Religious and Scientific Cosmologies
It may seem that we have moved a very long way from the Babylonian, Hindu, and Genesis stories of the beginning of the universe to a rather abstract hypothesis about a pure consciousness that acts on purely rational principles. Such a hypothesis would have been incomprehensible in early human history, and the religious accounts tell a picturesque story in a way that can convey a profound spiritual message. Acceptance of modern cosmology does mean that all the ancient religious stories of origin are literally false. Yet they may still point to the important truth of the primacy of Spirit and to the possibility of finding human fulfillment by appropriate relation to Spirit. Stories may be the best way of affirming such a truth, especially in a prescientific age.

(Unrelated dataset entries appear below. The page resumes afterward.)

(** The p-value does not depend on the sign of the score: the user-defined
    function returns the same value on a score and on its opposite, so the
    p-value of [-1 * x] in a statement is that of [x]. *)
Theorem pvalue_ignores_sign (norm_cdf : Q -> Q) (q : Q) (x : value) :
  pvalue norm_cdf (Py.VFloat (- q)) = pvalue norm_cdf (Py.VFloat q) /\
  PVALUE norm_cdf (neg x) = PVALUE norm_cdf x.
Proof.
  assert (H : forall q, pvalue norm_cdf (Py.VFloat (- q))
                        = pvalue norm_cdf (Py.VFloat q)).
  { intros q'. unfold pvalue, abs. cbn [Py.bind Py.try_except].
    now rewrite Qabs_opp_eq. }
  split; [apply H|].
  destruct x as [y|]; [|reflexivity].
  unfold PVALUE, neg. cbn [option_map Py.of_sql].
  now rewrite MzScoreFacts.neg_is_opp, H.
Qed.

(** *** Names of inverse ratios *)

Lemma list_of_append (p r : string) :
  String.list_ascii_of_string (p +:+ r)
  = String.list_ascii_of_string p ++ String.list_ascii_of_string r.
Proof.
  induction p as [|c p IH]; [reflexivity|].
  change (c :: String.list_ascii_of_string (p +:+ r)
          = c :: (String.list_ascii_of_string p
                  ++ String.list_ascii_of_string r)).
  now f_equal.
Qed.

Lemma string_of_app (l1 l2 : list Ascii.ascii) :
  String.string_of_list_ascii (l1 ++ l2)
  = String.string_of_list_ascii l1 +:+ String.string_of_list_ascii l2.
Proof.
  induction l1 as [|c l1 IH]; [reflexivity|].
  change (String c (String.string_of_list_ascii (l1 ++ l2))
          = String c (String.string_of_list_ascii l1
                      +:+ String.string_of_list_ascii l2)).
  now f_equal.
Qed.

Lemma length_list_of_string (r : string) :
  length (String.list_ascii_of_string r) = String.length r.
Proof. induction r as [|c r IH]; [reflexivity|]. simpl. now f_equal. Qed.

Lemma inverse_ratio_app (p r : string) :
  (2 <= String.length r)%nat ->
  inverse_ratio (p +:+ r) = p +:+ inverse_ratio r.
Proof.
  intros Hr. unfold inverse_ratio.
  rewrite list_of_append, length_app, <- (length_list_of_string r) in *.
  set (lp := String.list_ascii_of_string p).
  set (lr := String.list_ascii_of_string r) in *.
  replace (length lp + length lr - 2)%nat
    with (length lp + (length lr - 2))%nat by lia.
  rewrite take_app_add, drop_app_add, <- app_assoc, string_of_app.
  subst lp. now rewrite String.string_of_list_ascii_of_string.
Qed.



(** Swapping the last two letters of a ratio name twice gives the name
    back, keeps its length, and touches nothing before the last two
    letters. *)
Theorem inverse_ratio_round_trip (r p : string) :
  inverse_ratio (inverse_ratio r) = r /\
  String.length (inverse_ratio r) = String.length r /\
  ((2 <= String.length r)%nat ->
   inverse_ratio (p +:+ r) = p +:+ inverse_ratio r).
Proof.
  split; [|split; [|apply inverse_ratio_app]].
  - unfold inverse_ratio.
    rewrite String.list_ascii_of_string_of_list_ascii.
    set (l := String.list_ascii_of_string r).
    set (k := (length l - 2)%nat).
    assert (Hk : (k <= length l)%nat) by (subst k; lia).
    assert (Hlen : length (take k l ++ rev (drop k l)) = length l).
    { rewrite length_app, length_rev, length_take, length_drop. lia. }
    rewrite Hlen. fold k.
    assert (Htk : length (take k l) = k) by (rewrite length_take; lia).
    rewrite <- Htk at 1. rewrite take_app_length.
    rewrite <- Htk at 2. rewrite drop_app_length.
    rewrite rev_involutive, take_drop.
    apply String.string_of_list_ascii_of_string.
  - unfold inverse_ratio.
    rewrite <- !length_list_of_string,
      String.list_ascii_of_string_of_list_ascii.
    rewrite length_app, length_rev, length_take, length_drop. lia.
Qed.

End MzScoreMore.

(** * [mzscore.py]: the tables built under [-n] *)

Module TablesMore.
Import Sql SqlFacts MzScore Samples MoreSamples Terms MzScoreFacts.

Lemma assoc_of_key {A : Type} (k : string) (l : list (string * A)) :
  k ∈ map fst l -> exists v, assoc k l = Some v /\ v ∈ map snd l.
Proof.
  induction l as [|[k' v'] l IH]; intros Hin.
  - now apply elem_of_nil in Hin.
  - cbn [assoc]. destruct (bool_decide (k = k')) eqn:E.
    + exists v'. split; [reflexivity|]. cbn. apply elem_of_cons. now left.
    + apply bool_decide_eq_false in E. cbn in Hin.
      apply elem_of_cons in Hin. destruct Hin as [Hin|Hin]; [contradiction|].
      destruct (IH Hin) as (v & Hv & Hs). exists v. split; [exact Hv|].
      cbn. apply elem_of_cons. now right.
Qed.

Lemma ratio_view_types_aux (PGROUP_QUANT : list pgroup_quant)
    (V_PGROUP : list Z) :
  Forall (fun row =>
            (exists t, rr_ratio_type row = Some t /\
                       t ∈ map snd ratio_types) /\
            exists A, In A PGROUP_QUANT /\
                      rr_grp_id row = pq_grp_id A /\
                      rr_exp_name row = pq_exp_name A /\
                      ratio_value row = quant_value A /\
                      In (pq_grp_id A) V_PGROUP)
         (V_PGROUP_RATIO PGROUP_QUANT V_PGROUP).
Proof.
  apply List.Forall_forall. intros row Hrow.
  apply V_PGROUP_RATIO_rows in Hrow.
  destruct Hrow as (A & B & HA & HB & Hw & ->).
  apply ratio_where_spec in Hw. destruct Hw as (<- & Ht & _).
  split.
  - cbn [rr_ratio_type]. now apply assoc_of_key.
  - exists A. now repeat split.
Qed.

(** Every row of the ratio view carries the group and the experiment of a
    row of the source table and one of the six ratio types of
    [ratio_types]; its ratio type is never NULL. *)
Theorem ratio_view_types (PGROUP_QUANT : list pgroup_quant)
    (V_PGROUP : list Z) :
  Forall (fun row =>
            (exists t, rr_ratio_type row = Some t /\
                       t ∈ map snd ratio_types) /\
            exists A, In A PGROUP_QUANT /\
                      rr_grp_id row = pq_grp_id A /\
                      rr_exp_name row = pq_exp_name A /\
                      ratio_value row = quant_value A /\
                      In (pq_grp_id A) V_PGROUP)
         (V_PGROUP_RATIO PGROUP_QUANT V_PGROUP).
Proof.
  apply List.Forall_forall. intros row Hrow.
  exact (proj1 (List.Forall_forall _ _)
           (ratio_view_types_aux PGROUP_QUANT V_PGROUP) row Hrow).
Qed.

(** *** The logarithm of a cell *)

Lemma LOG2_of_positive (ln : Q -> Q) (q : Q) :
  ~ ln 2 == 0 -> 0 < q ->
  LOG2 ln (Some q) = Py.Return (Py.VFloat (ln q / ln 2)).
Proof.
  intros Hln Hq. unfold LOG2. cbn [Py.of_sql].
  rewrite UdfFacts.log_on_numbers.
  apply Qltb_lt in Hq. rewrite Hq. cbn [andb].
  destruct (Qeq_bool (ln 2) 0) eqn:E; [|reflexivity].
  apply Qeq_bool_iff in E. contradiction.
Qed.

Lemma LOG2_of_other (ln : Q -> Q) (x : value) :
  (forall q, x = Some q -> q <= 0) ->
  LOG2 ln x = Py.Return Py.VNone.
Proof.
  intros H. unfold LOG2. destruct x as [q|]; [|reflexivity].
  cbn [Py.of_sql]. rewrite UdfFacts.log_on_numbers.
  destruct (Qltb 0 q) eqn:E; [|reflexivity].
  apply Qltb_lt in E. exfalso.
  apply (Qlt_not_le _ _ E). now apply H.
Qed.

Lemma LOG2_cases (ln : Q -> Q) (x : value) :
  LOG2 ln x = Py.Return Py.VNone \/
  exists l, LOG2 ln x = Py.Return (Py.VFloat l).
Proof.
  unfold LOG2. destruct x as [q|]; [|now left].
  cbn [Py.of_sql]. rewrite UdfFacts.log_on_numbers.
  destruct (Qltb 0 q && Qltb 0 2 && negb (Qeq_bool (ln 2) 0)); eauto.
Qed.

(** *** The aggregates on the cells of a bucket *)

Lemma Median_steps (cells : list Py.value) (self : Median) :
  arr (fold_left Median_step cells self) = arr self ++ cells.
Proof.
  revert self. induction cells as [|c cells IH]; intros self; simpl.
  - now rewrite app_nil_r.
  - rewrite IH. simpl. now rewrite <- app_assoc.
Qed.

Lemma Mad_steps (cells : list Py.value) (self : Mad) :
  mad_arr (fold_left Mad_step cells self) = mad_arr self ++ cells.
Proof.
  revert self. induction cells as [|c cells IH]; intros self; simpl.
  - now rewrite app_nil_r.
  - rewrite IH. simpl. now rewrite <- app_assoc.
Qed.

Lemma MEDIAN_on_floats (xs : list Q) :
  MEDIAN (map Py.VFloat xs) = Py.Return (result_double (np_median xs)).
Proof.
  unfold MEDIAN, Median_finalize.
  rewrite Median_steps. simpl. now rewrite np_array_floats.
Qed.

Lemma MAD_on_floats (xs : list Q) :
  MAD (map Py.VFloat xs) =
  Py.Return
    (result_double
       match np_median xs with
       | Finite median => np_median (map (fun x => Qabs (x - median)) xs)
       | other => other
       end).
Proof.
  unfold MAD, Mad_finalize.
  rewrite Mad_steps. simpl. rewrite np_array_floats. simpl.
  now destruct (np_median xs).
Qed.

But they must now be complemented by our more accurate knowledge of the physical history of the cosmos, with which they were never primarily concerned.
It is time to draw some conclusions about what religions and the sciences have to say about the origin of the universe. As to the physical beginning of the universe, there is general (though not quite universal) scientific agreement that the universe began with a state of extreme physical simplicity—a minute state of infinite mass and density—but also of enormous complexity and mathematical elegance in the laws governing its expansion into the universe we see today.

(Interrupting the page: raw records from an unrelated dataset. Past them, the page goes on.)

(** X4. The command [run] starts carries exactly the three streams of the
    options, nil ones included: whatever [Stdin], [Stdout] and [Stderr] the
    command had before are overwritten, while its path, arguments and
    lookup error are kept. [cmd.Start] is called on that command in every
    run that is not a dry run, and on no other command. *)
Theorem run_starts_with_option_streams (cmd c : exec.Cmd) (o : shell.Options)
        (w : shell.World) :
  In (shell.CmdStart c) (shell.effects (shell.run cmd o w)) <->
  shell.dryRunEnabled o = false
  /\ c = {| exec.Path := exec.Path cmd; exec.Args := exec.Args cmd;
            exec.Stdin := shell.stdin o; exec.Stdout := shell.stdout o;
            exec.Stderr := shell.stderr o; exec.Err := exec.Err cmd |}.
Proof.
  rewrite run_effects. unfold startedCmd.
  destruct (shell.dryRunEnabled o).
  - simpl. split.
    + intros [H|[]]. discriminate H.
    + intros [H _]. discriminate H.
  - split.
    + intros [H|[H|H]]; [discriminate H|injection H as <-; now split|].
      destruct (shell.start_err w); [destruct H|].
      destruct H as [H|H]; [discriminate H|].
      destruct (shell.select (contextOf o) w) as [[|]|];
        simpl in H; repeat (destruct H as [H|H]; try discriminate H);
        destruct H.
    + intros [_ ->]. right. left. reflexivity.
Qed.

Lemma run_starts_with_option_streams_witness :
  In (shell.CmdStart
        {| exec.Path := "/usr/bin/grype"; exec.Args := ["grype"; "version"];
           exec.Stdin := None; exec.Stdout := Some (exec.writer 1);
           exec.Stderr := None; exec.Err := None |})
     (shell.effects
        (shell.run
           {| exec.Path := "/usr/bin/grype"; exec.Args := ["grype"; "version"];
              exec.Stdin := Some (exec.reader 0);
              exec.Stdout := Some (exec.writer 5);
              exec.Stderr := Some (exec.writer 6); exec.Err := None |}
           (shell.newOptions [shell.WithStdout (Some (exec.writer 1))])
           {| shell.start_err := None; shell.wait_err := None;
              shell.done_at := Some 1; shell.kill_err := None;
              shell.select_at := 0; shell.select_pick := shell.CaseDoneChan |})).
Proof.
  apply (proj2 (run_starts_with_option_streams
    {| exec.Path := "/usr/bin/grype"; exec.Args := ["grype"; "version"];
       exec.Stdin := Some (exec.reader 0);
       exec.Stdout := Some (exec.writer 5);
       exec.Stderr := Some (exec.writer 6); exec.Err := None |}
    _
    (shell.newOptions [shell.WithStdout (Some (exec.writer 1))])
    {| shell.start_err := None; shell.wait_err := None;
       shell.done_at := Some 1; shell.kill_err := None;
       shell.select_at := 0; shell.select_pick := shell.CaseDoneChan |})).
  split; reflexivity.
Defined.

In the light of this discovery—less than 150 years old—all ancient stories of the origin of the universe have been rendered obsolete as literal accounts. The book of Genesis, for example, which sees the earth as a disc floating on a great sea; the sky as a bowl on which the stars, sun, and moon are hung as lamps; and the first humans as living in a garden in which God takes an afternoon stroll and in which apples are forbidden fruit, can clearly be seen to be a prescientific story that is literally false but may still have a deep spiritual meaning. That spiritual meaning is well worth exploring in detail, for what it can tell about the relations of God, humanity, and the created order. But it does not compete with cosmology. It is not in the same ballgame.

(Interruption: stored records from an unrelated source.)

(** X25.  The double-buffering protocol.  With two buffers, a value that
    a batch view ([CudaTensorBatchAccess], selection 1) writes is not seen
    by the regular view of the tensor, which reads everywhere what it read
    before; the batch view reads it back; and after [flip()] the regular
    view reads it at the same coordinate. *)
Theorem batch_write_then_flip (t : CudaTensor) (h h1 : cheap)
    (s : CudaTensorStorage) (c : Dims) (v : double) :
  h !! cuda_storage_ t = Some s ->
  num_buffers_ s = 2 ->
  CudaTensorBatchAccess_set (CudaTensor_batchAccess t) c v h = Ok h1 ->
  let stored := datatype_get (cuda_data_type_ s) (datatype_set (cuda_data_type_ s) v) in
  (forall c', CudaTensorAccess_get (CudaTensor_access t) c' h1
              = CudaTensorAccess_get (CudaTensor_access t) c' h) /\
  CudaTensorBatchAccess_get (CudaTensor_batchAccess t) c h1 = Ok stored /\
  exists r h2,
    CudaTensor_flip t h1 = Ok (r, h2) /\
    CudaTensorAccess_get (CudaTensor_access t) c h2 = Ok stored.
Proof.
  intros Hs Hn Hset stored.
  unfold CudaTensorBatchAccess_set, CudaTensor_batchAccess in Hset.
  cbn [cba_storage_ cba_offset_ cba_strides_ deref] in Hset.
  rewrite Hs in Hset. cbn [mbind result_bind] in Hset.
  set (off := offsetForElement (cuda_offset_ t) (cuda_strides_ t) c) in *.
  destruct (set s off v 1) as [s1|] eqn:Es1; [|discriminate].
  cbn [mbind result_bind] in Hset. apply Ok_inj in Hset. subst h1.
  destruct (set_fields s s1 off 1 v Es1)
    as (Hdt & Hnum & Hidx & Hpos & b & Hb & Hlt & Hbufs).
  assert (Hn1 : num_buffers_ s1 = 2) by congruence.
  pose proof (data_slot_2 s 0 Hn) as E0. pose proof (data_slot_2 s 1 Hn) as E1.
  pose proof (Z.mod_pos_bound (0 + index_ s) 2 ltac:(lia)) as B0.
  pose proof (Z.mod_pos_bound (1 + index_ s) 2 ltac:(lia)) as B1.
  assert (Hne : data_slot s 0 <> data_slot s 1).
  { rewrite E0, E1. rewrite Z.add_0_l, (Z.add_comm 1).
    intros E. by apply (succ_mod_2 (index_ s)). }
  split; [|split].
  - intros c'. unfold CudaTensorAccess_get, CudaTensor_access.
    cbn [cta_storage_ cta_offset_ cta_strides_ deref].
    rewrite lookup_insert_eq, Hs. cbn [mbind result_bind].
    unfold get, data, buffer_at.
    assert (Eslot : data_slot s1 0 = data_slot s 0).
    { rewrite !data_slot_2 by done. by rewrite Hidx. }
    rewrite Eslot, Hdt, Hbufs.
    destruct (decide (0 <= data_slot s 0)) as [_|]; [|done].
    rewrite list_lookup_insert_ne by lia. reflexivity.
  - unfold CudaTensorBatchAccess_get, CudaTensor_batchAccess.
    cbn [cba_storage_ cba_offset_ cba_strides_ deref].
    rewrite lookup_insert_eq. cbn [mbind result_bind]. fold off.
    by apply get_set_same.
  - unfold CudaTensor_flip. cbn [deref]. rewrite lookup_insert_eq.
    cbn [mbind result_bind]. eexists _, _. split; [reflexivity|].
    unfold CudaTensorAccess_get, CudaTensor_access.
    cbn [cta_storage_ cta_offset_ cta_strides_ deref].
    rewrite lookup_insert_eq. cbn [mbind result_bind]. fold off.
    unfold stored. rewrite <- (get_set_same s s1 off 1 v Es1).
    apply get_same_slot; [done..|].
    rewrite data_slot_flip_0, data_slot_2 by done.
    f_equal. lia.
Qed.
Lemma getAnalyticsData_reads_the_mirror_witness :
  outcome (getAnalyticsData (Scenario.make_env Scenario.healthy) Scenario.w0)
  = Ok (O, {| donations := FreshArray [Scenario.mirrored_donation];
              requirements := FreshArray [];
              matches := FreshArray [] |})
  /\ outcome (getAnalyticsData (Faults.make_env Faults.reads_fail) Scenario.w0)
     = Ok (O, mock_data)
  /\ List.length (console_errors
                    (emitted (getAnalyticsData (Faults.make_env Faults.reads_fail)
                                Scenario.w0))) = 1%nat.
Proof.
  destruct (getAnalyticsData_reads_the_mirror (Scenario.make_env Scenario.healthy)
              Scenario.w0 eq_refl eq_refl) as [_ [Hok _]].
  destruct (getAnalyticsData_reads_the_mirror (Faults.make_env Faults.reads_fail)
              Scenario.w0 eq_refl eq_refl) as [_ [_ Hfail]].
  split.
  - exact (proj1 (Hok [Scenario.mirrored_donation] [] [] eq_refl eq_refl eq_refl)).
  - apply Hfail. left. exists "permission denied". reflexivity.
Defined.

Lemma writes_keep_the_analytics_cache_witness :
  getAnalyticsData (Faults.make_env Faults.mock_mode)
    (final (createDonation (Faults.make_env Faults.mock_mode)
              Scenario.donation Faults.cached))
  = MkRun (Ok (O, mock_data))
      (final (createDonation (Faults.make_env Faults.mock_mode)
                Scenario.donation Faults.cached))
      [].
Proof.
  destruct (writes_keep_the_analytics_cache (Faults.make_env Faults.mock_mode)
              Faults.cached) as [_ [_ [_ [_ [_ H]]]]].
  apply (H Scenario.donation (O, mock_data)); reflexivity.
Defined.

Nevertheless, in science, the question remains of what, if anything, came before the big bang or of what, if anything, accounts for it. It is not clear that science can answer this question or if this question can have any answer at all. Some cosmologists seek a theory of everything, some ultimate mathematical system that is necessarily what it is and necessarily gives rise to this universe, and perhaps to other universes too. Among such mathematical physicists, some are materialists, perhaps better called naturalists, since we are no longer sure of what "matter" is. They see the universe as arising without any purpose or design. The universe may arise by some inner necessity, as a quantum fluctuation in a vacuum, perhaps. It then assembles structures of great integrated complexity by a quasicomputational process, pulling itself up gradually by its own bootstraps into complicated and interesting arrays of events.
Others find in the intricate order and integrated complexity of nature evidence of intelligence, though they rarely speculate further on this or see it as having any religious implications. Some mathematicians and quantum physicists, like John Wheeler, Roger Penrose, and Henry Stapp incline to such a view, and Einstein famously spoke of the "Old One" as the great Intelligence underlying the universe. But that intelligence, at least as far as physics goes, does not necessarily show any particular interest in human beings, who have just been thrown up inevitably in the cosmic process.
Many cosmologists refrain from indulging in such speculations. They think there just have to be some ultimate brute facts that cannot be explained. Such facts should be as simple as possible (though, to be honest, no one knows why they should be simple), but appeal to mathematical realities and objective necessity is much too Platonic, too metaphysical, for them. There is quite enough to do, without getting into all that. And there, scientifically, the matter rests.